====== Available data ======
(* ===== verification/DirEntry.v ===== *)
(** * DirEntry: the on-disk records of the FAT32 driver

    kernel/src/filesystem/fat32/direntry.rs (the 32-byte directory entry, its names and
    its timestamps) and the helpers of mod.rs on names and node ids. A Rust array of
    bytes is a list of integers below 256 of the array's length ([entry_ok]); a [None]
    result is a failed assertion. *)

From Stdlib Require Import ZArith Lia.
From stdpp Require Import base tactics list option numbers.
From S2P Require Import Prelude FsTypes.

Definition ROOT_CLUSTER : Z := 2.
Definition MAX_CLUSTER : Z := 0xFFFFFF.

Definition ATTR_NONE : Z := 0x00.
Definition ATTR_READ_ONLY : Z := 0x01.
Definition ATTR_HIDDEN : Z := 0x02.
Definition ATTR_SYSTEM : Z := 0x04.
Definition ATTR_VOLUME_ID : Z := 0x08.
Definition ATTR_DIRECTORY : Z := 0x10.
Definition ATTR_ARCHIVE : Z := 0x20.

Definition FIRST_BYTE_IS_EMPTY_FLAG : Z := 0x00.
Definition FIRST_BYTE_IS_DELETED_FLAG : Z := 0xE5.

Definition MAX_NAME_LENGTH : nat := 8.
Definition MAX_EXT_LENGTH : nat := 3.
Definition MAX_FULL_NAME_LENGTH : nat := MAX_NAME_LENGTH + MAX_EXT_LENGTH.
Definition DIRECTORY_ENTRY_SIZE : nat := 32.

Definition SPACE : Z := 0x20.
Definition DOT : Z := 0x2E.
Definition SLASH : Z := 0x2F.

Definition THIS_DIR_ENTRY_NAME : list Z := DOT :: replicate 7 SPACE.
Definition THIS_DIR_ENTRY_EXT : list Z := replicate 3 SPACE.
Definition PARENT_DIR_ENTRY_NAME : list Z := DOT :: DOT :: replicate 6 SPACE.
Definition PARENT_DIR_ENTRY_EXT : list Z := replicate 3 SPACE.

Record DirectoryEntry : Type := mkEntry {
  name : list Z;
  extension : list Z;
  attrs : Z;
  nt_reserved : Z;
  creation_time_tenth : Z;
  creation_time : Z;
  creation_date : Z;
  access_date : Z;
  first_cluster_high : Z;
  write_time : Z;
  write_date : Z;
  first_cluster_low : Z;
  file_size : Z;
}.

(** ** Timestamps *)

Definition is_leap_year (year : Z) : bool :=
  (year mod 4 =? 0) && (negb (year mod 100 =? 0) || (year mod 400 =? 0)).

(** The loop that fills the table, one day count per year from [y] on. *)
Fixpoint days_until_year (n : nat) (cumsum y : Z) : list Z :=
  match n with
  | O => []
  | S n => cumsum :: days_until_year n (cumsum + (if is_leap_year y then 366 else 365)) (y + 1)
  end.

Definition DAYS_UNTIL_YEAR_SINCE_1970 : list Z := days_until_year 128 0 1970.

Definition month_days (month : Z) : Z :=
  match month with
  | 1 => 0 | 2 => 31 | 3 => 59 | 4 => 90 | 5 => 120 | 6 => 151 | 7 => 181 | 8 => 212
  | 9 => 243 | 10 => 273 | 11 => 304 | 12 => 334 | _ => 0
  end.

(** [None]: the table index or the 32-bit arithmetic overflows. *)
Definition fat_time_to_unix_timestamp (time date : Z) : option Z :=
  let seconds := Z.land time 0x1F * 2 in
  let minutes := Z.land (Z.shiftr time 5) 0x3F in
  let hours := Z.land (Z.shiftr time 11) 0x1F in
  let day := Z.land date 0x1F in
  let month := Z.land (Z.shiftr date 5) 0x0F in
  let year_idx := Z.land (Z.shiftr date 9) 0x7F in
  days ← DAYS_UNTIL_YEAR_SINCE_1970 !! Z.to_nat year_idx;
  let days := days + month_days month in
  let year := year_idx + 1980 in
  let days := if (2 <? month) && is_leap_year year then days + 1 else days in
  let days := if 1 <? day then days + (day - 1) else days in
  let stamp := days * 86400 + hours * 3600 + minutes * 60 + seconds in
  if stamp <=? U32_MAX then Some stamp else None.

(** ** The record and its bytes *)

Definition at_ (data : list Z) (i : nat) : Z := nth i data 0.
Definition u16_at (data : list Z) (i : nat) : Z := le_word (slice data i 2).
Definition u32_at (data : list Z) (i : nat) : Z := le_word (slice data i 4).

Definition from_bytes (data : list Z) : option DirectoryEntry :=
  if (length data <? 32)%nat then None else
  let first_cluster_high := u16_at data 20 in
  let first_cluster_low := u16_at data 26 in
  let cluster := Z.lor (wrap 32 (Z.shiftl first_cluster_high 16)) first_cluster_low in
  if negb (cluster <=? MAX_CLUSTER) then None else
  Some (mkEntry (slice data 0 8) (slice data 8 3) (at_ data 11) (at_ data 12) (at_ data 13)
    (u16_at data 14) (u16_at data 16) (u16_at data 18) first_cluster_high
    (u16_at data 22) (u16_at data 24) first_cluster_low (u32_at data 28)).

Definition create_empty : DirectoryEntry :=
  mkEntry (replicate MAX_NAME_LENGTH 0) (replicate MAX_EXT_LENGTH 0) ATTR_NONE
    0 0 0 0 0 0 0 0 0 0.

Definition set_attributes (a : Z) (e : DirectoryEntry) : DirectoryEntry :=
  mkEntry (name e) (extension e) a (nt_reserved e) (creation_time_tenth e)
    (creation_time e) (creation_date e) (access_date e) (first_cluster_high e)
    (write_time e) (write_date e) (first_cluster_low e) (file_size e).

Definition set_names (n x : list Z) (e : DirectoryEntry) : DirectoryEntry :=
  mkEntry n x (attrs e) (nt_reserved e) (creation_time_tenth e)
    (creation_time e) (creation_date e) (access_date e) (first_cluster_high e)
    (write_time e) (write_date e) (first_cluster_low e) (file_size e).

Definition set_file_size (s : Z) (e : DirectoryEntry) : DirectoryEntry :=
  mkEntry (name e) (extension e) (attrs e) (nt_reserved e) (creation_time_tenth e)
    (creation_time e) (creation_date e) (access_date e) (first_cluster_high e)
    (write_time e) (write_date e) (first_cluster_low e) s.

Definition set_first_cluster (cluster : Z) (e : DirectoryEntry) : DirectoryEntry :=
  mkEntry (name e) (extension e) (attrs e) (nt_reserved e) (creation_time_tenth e)
    (creation_time e) (creation_date e) (access_date e) (wrap 16 (Z.shiftr cluster 16))
    (write_time e) (write_date e) (wrap 16 cluster) (file_size e).

Definition create_dot_entry (cluster : Z) : DirectoryEntry :=
  set_first_cluster cluster
    (set_attributes ATTR_DIRECTORY (set_names THIS_DIR_ENTRY_NAME (extension create_empty) create_empty)).

Definition create_dot_dot_entry (parent_cluster : Z) : DirectoryEntry :=
  set_first_cluster parent_cluster
    (set_attributes ATTR_DIRECTORY (set_names PARENT_DIR_ENTRY_NAME (extension create_empty) create_empty)).

Definition create_for_root : DirectoryEntry :=
  mkEntry (replicate 8 SPACE) (replicate 3 SPACE) ATTR_DIRECTORY 0 0 0 0 0
    (wrap 16 (Z.shiftr ROOT_CLUSTER 16)) 0 0 (wrap 16 ROOT_CLUSTER) 0.

Definition is_deleted (e : DirectoryEntry) : bool := at_ (name e) 0 =? FIRST_BYTE_IS_DELETED_FLAG.
Definition is_empty (e : DirectoryEntry) : bool := at_ (name e) 0 =? FIRST_BYTE_IS_EMPTY_FLAG.
Definition is_valid (e : DirectoryEntry) : bool :=
  if (at_ (name e) 0 =? FIRST_BYTE_IS_EMPTY_FLAG) || (at_ (name e) 0 =? FIRST_BYTE_IS_DELETED_FLAG)
  then false else true.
======
- What is expected -
Go through the lines above. Select every one that has the string "land".

- Written response -
  let seconds := Z.land time 0x1F * 2 in
  let minutes := Z.land (Z.shiftr time 5) 0x3F in
  let hours := Z.land (Z.shiftr time 11) 0x1F in
  let day := Z.land date 0x1F in
  let month := Z.land (Z.shiftr date 5) 0x0F in
  let year_idx := Z.land (Z.shiftr date 9) 0x7F in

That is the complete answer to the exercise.